Rattle Blog

Week #1254

Hello.  I’m writing this on Saturday morning and my brunch is waiting, so I’m going to be brief (I’m hungry).

Frankie and Andrew were busy on three projects this week, one client piece and three pitches. Both proposals are really exciting, and I can hope they come off because they’ve put so much effort into them.  We’ll here about one on Monday, one probably by Tuesday, and the other is a longer burn. It’s an interesting, if stressful, time, with projects awaiting awaiting sign off and some about to go into production.

I spent two days this week planning on Folksy, our sister business.  Folksy has got to the stage now where it’s ready for the next stage of development; it’s proved it’s a viable business.  So Anne and I got together to plan out a schedule of work.  The work is all doable, the next thing we need to do is work out how to resource the work. This is where business development gets interesting, as we could frontload the work and look for external funding (something we’ve resisted until now) or we could do the work as and when we can afford to from the (growing) revenue streams.  I think we know which one is preferable and we’ll be deciding on that and scheduling the work, soon.  One thing that did come out of that meeting is an urgent need for more support staff, so if you know of anyone interested in making things, who is familiar with online community environments and has at least one day a week spare then do get in touch.  I also booked my ticket to LIFT10 after mulling over the conference calendar.  I’m thinking of running a workshop around designing for objects, or possibly the ‘fuzziness’ of time and space in design, both of which are thoughtstreams I’ve been reading around.

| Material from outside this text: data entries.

(** Variables by name, each with its values joined, and a clock that stands still at
    9:30 on a Friday. *)
Definition demo_now : time_exp := mk_time 0 0 30 9 15 0 126 5 14 0 0.
Definition still : clock := {| switch_micro_time_now := 1; switch_time_exp_lt := fun _ => demo_now;
  switch_time_exp_tz := fun _ _ => demo_now; switch_time_exp_tz_name := fun _ _ => None;
  switch_time_exp_get := fun _ => 0; switch_time_exp_gmt_get := fun _ => 0 |}.
Definition variables : Type := list Z -> option (list Z).
Definition no_variables : variables := fun _ => None.
Definition same_letters (a b : list Z) : bool := bool_decide (map ascii_lower a = map ascii_lower b).
Definition demo_session : dialplan_session variables := {|
  get_variable := fun n s => Ret (s n);
  set_variable := fun n v s => Ret (fun m => if same_letters m n then v else s m);
  push_variable := fun n v s => Ret (fun m => if same_letters m n then Some (default [] (s n) ++ v) else s m);
  del_variable_prefix := fun n s => Ret (fun m => if same_letters (take (length n) m) n then None else s m);
  expand_variables := fun _ s => Ret (None, s);
  get_application_interface := fun _ _ => None;
  hangup_out_of_order := fun s => s;
  session_clock := fun _ => still
|}.
#[local] Instance demo_session_laws : session_laws variables demo_session.
Proof.
  refine {| usable := fun _ => True |}; [| |done].
  - intros s _. eexists. split; [reflexivity|]. split; [done|]. split; [done|]. intros n Hn. cbn -[map]. unfold same_letters. by rewrite bool_decide_false.
  - intros t s _. eexists. split; [reflexivity|]. split; [done|]. split; [done|]. intros n Hn. cbn -[map]. unfold same_letters. by rewrite bool_decide_false.
Defined.
Lemma demo_timed : timed (DL := demo_session_laws) demo_now no_variables.
Proof. split; [done|]. by exists None, None. Qed.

Rob continued to get Muddy, our in house term extraction and text mining service, up to speed with the latest release of dbpedia and create a more efficient server side architecture where we don’t actually require our own triple store.  We want to run a text mining workshop in the not too distant future, partly because of the knowledge we have around the subject, and also to start to explore some of the interesting datasets that organisations hold.  There seemed quite a bit of interest in doing this from the Guardian folk when we met them at the LinkedData meetup last week, so it might be a partner event. Rob is going to start planning that and it’s likely it’ll be platform agnostic and we’ll cover off a variety of different approaches and, crucially, the kinds of interesting things you can do.